The pilot wasn’t buying it. “And your platoons? Which? Viper? Boa? Cobra?”
“Viper,” said Reston decisively. “Both of us. Another coincidence.”
“Nice try, dickhead. Serpent platoons are known by numbers, not the names of snakes.”
“Yeah, nice try, dickhead,” Mal muttered.
“So, really, who the hell are you two? And give me one good reason why I shouldn’t blow you out of the air.”
“We’re on a special mission,” Reston said, stalling for time. Surreptitiously he flicked a switch and his l-gun started to power up. “Top secret. For the colonel.”
“Yeah, pull the other one. What accent is that anyway?”
“British,” said Reston, and in English he added, “Vaughn. Brace for evasive action.”
“What was that?” said the pilot. “Didn’t catch that last bit.”
“I said…”
And Reston opened fire.
Someone on board must have been anticipating this very move, because just as Reston unleashed the bolt the gunship flipped up onto its starboard side. His shot grazed the hull, leaving only a scorch. Then, still canted almost perpendicular, the aerodisc lunged forwards, its front-facing l-gun nacelles belching plasma.

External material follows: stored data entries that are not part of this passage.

(** What the decoder waits for: the input to come, not counting what was decoded, is [rest], and the
    data to come [todo]. *)
Inductive expects (s : lzf_stream_ctx) (todo rest : list Z) : Prop :=
| expects_header_1 :
    decode_state s = WANT_HEADER_1 -> in_count s = 1%nat -> tail (crc s) todo rest -> expects s todo rest
| expects_end :
    decode_state s = WANT_HEADER_1 -> in_count s = 1%nat -> todo = [] -> rest = [] -> expects s todo rest
| expects_header_2 :
    decode_state s = WANT_HEADER_2 -> in_count s = 2%nat -> tail (crc s) todo ([0x5a] ++ rest) -> expects s todo rest
| expects_header_3 :
    decode_state s = WANT_HEADER_3 -> in_count s = (if decide (block_type s = 0)%Z then 2 else 4)%nat ->
    tail (crc s) todo ([0x5a; 0x56; block_type s] ++ rest) -> expects s todo rest
| expects_data d z todo' rest' :
    decode_state s = WANT_DATA -> fits d -> output_size s = length d -> in_count s = length z ->
    (0 < length z <= MAX_BLOCK)%nat -> block_type s = 0 /\ z = d \/ block_type s = 1 /\ lzf_items [] z d ->
    todo = d ++ todo' -> rest = z ++ rest' -> tail (crc32 (crc s) d) todo' rest' -> expects s todo rest.

Lemma expects_count s todo rest : expects s todo rest -> (0 < in_count s <= BUFLEN)%nat.
Proof.
  pose proof max_block_eq. unfold BUFLEN, MAX_HEADER. destruct 1 as [? ->|? ->|? ->|? ->|? ? ? ? ? ? ? ->]; try case_decide; lia.
Qed.

Lemma expects_nil s todo : expects s todo [] -> decode_state s = WANT_HEADER_1 /\ todo = [].
Proof.
  destruct 1 as [Hs _ (_ & [[-> _]|(d & todo' & e' & _ & _ & _ & [?|(z & _ & _ & _ & ?)])])%tail_cases|Hs _ -> _
    |Hs _ (_ & [[_ ?]|(d & todo' & e' & _ & _ & _ & [?|(z & _ & _ & _ & ?)])])%tail_cases
    |Hs _ (_ & [[_ ?]|(d & todo' & e' & _ & _ & _ & [?|(z & _ & _ & _ & ?)])])%tail_cases
    |d z todo' rest' Hs _ _ _ [Hz _] _ _ Hr _]; try done.
  apply (f_equal length) in Hr. rewrite length_app in Hr. simpl in Hr. lia.
Qed.

Lemma tail_header c todo e : tail c todo e -> exists k e', e = [0x5a; 0x56; k] ++ e' /\ (k = 0 \/ k = 1 \/ k = 0x30).
Proof.
  intros (_ & [[_ ->]|(d & todo' & e' & _ & _ & _ & [->|(z & _ & _ & _ & ->)])])%tail_cases; eexists _, _; (split; [done|]); auto.
Qed.

(** Only what the decoder expects has changed. *)
Definition same_rest (s s' : lzf_stream_ctx) : Prop :=
  block_ctx s' = block_ctx s /\ s_in s' = s_in s /\ in_offset s' = in_offset s /\ same_out s s'.

Lemma same_rest_refl s : same_rest s s.
Proof. done. Qed.
(* ===== verification/Sql.v ===== *)
(** Sql: the transaction layer of src/sqlite/wrapper.c over a model of what it relies on in
    SQLite.

    The content of a database is a value of a type [D].  A statement is a function on it that
    fails, or gives the new content and the result rows.  Beyond that, SQLite may refuse any
    single operation: the schedule [faults] says, operation by operation, whether it is carried
    out ([None], and after the end of the schedule) or refused with some code, and whether the
    refusal rolls back the open transaction ("Several SQLite errors *sometimes* result in an
    automatic rollback").  Theorems quantify over the schedule, which is finite: contention does
    not last for ever.  One thread uses the connection at a time; taking the database lock while
    it is held is a wait that never ends, and is [None]. *)

From stdpp Require Import sorting.
From S2P Require Import Prelude Effects.

Inductive sqlite_code :=
  | SQLITE_OK | SQLITE_ERROR | SQLITE_BUSY | SQLITE_INTERRUPT | SQLITE_IOERR | SQLITE_FULL
  | SQLITE_CONSTRAINT | SQLITE_MISUSE | SQLITE_IOERR_BLOCKED | SQLITE_ROW | SQLITE_DONE.

#[global] Instance sqlite_code_eq_dec : EqDecision sqlite_code.
Proof. solve_decision. Defined.

(** Failures that depend on the circumstances, and failures that depend on the statement.  F_IOERR_BLOCKED
    is the one of sqlite3_step: sqlite3_prepare_v2 can give the same code, which alloc_query hands on
    without making BUSY of it, so that nothing is retried; such a refusal is an F_IOERR here. *)
Inductive sqlite_fault := F_BUSY | F_IOERR_BLOCKED | F_INTERRUPT | F_IOERR | F_FULL.
Inductive stmt_error := E_ERROR | E_CONSTRAINT.

#[global] Instance sqlite_fault_eq_dec : EqDecision sqlite_fault.
Proof. solve_decision. Defined.

Definition fault_code (f : sqlite_fault) : sqlite_code :=
  match f with
  | F_BUSY => SQLITE_BUSY | F_IOERR_BLOCKED => SQLITE_IOERR_BLOCKED
  | F_INTERRUPT => SQLITE_INTERRUPT | F_IOERR => SQLITE_IOERR | F_FULL => SQLITE_FULL
  end.

Definition error_code (e : stmt_error) : sqlite_code :=
  match e with E_ERROR => SQLITE_ERROR | E_CONSTRAINT => SQLITE_CONSTRAINT end.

But Mal and Reston were already racing away, flat out, in reverse. The gunship gave chase. More plasma bolts blistered around them, and they both twisted and sidewinded. There was no skill to their manoeuvring, only desperation, but the suits of armour were superbly responsive, almost as if they wanted what their wearers wanted. One bolt struck Mal a glancing blow. She was barely aware of it. She felt like laughing. But the next instant another caught her full on, and although the armour took the brunt, it seemed there were limits to the levels of energy discharge it could absorb. Mal was sent spiralling through space. Flecks of brightness whirled against a dark background. She couldn’t tell what was up or down, what was firmament or lake surface. She struggled against the spin, and finally managed to correct it and right herself. Her head took a few seconds to catch up with the rest of her.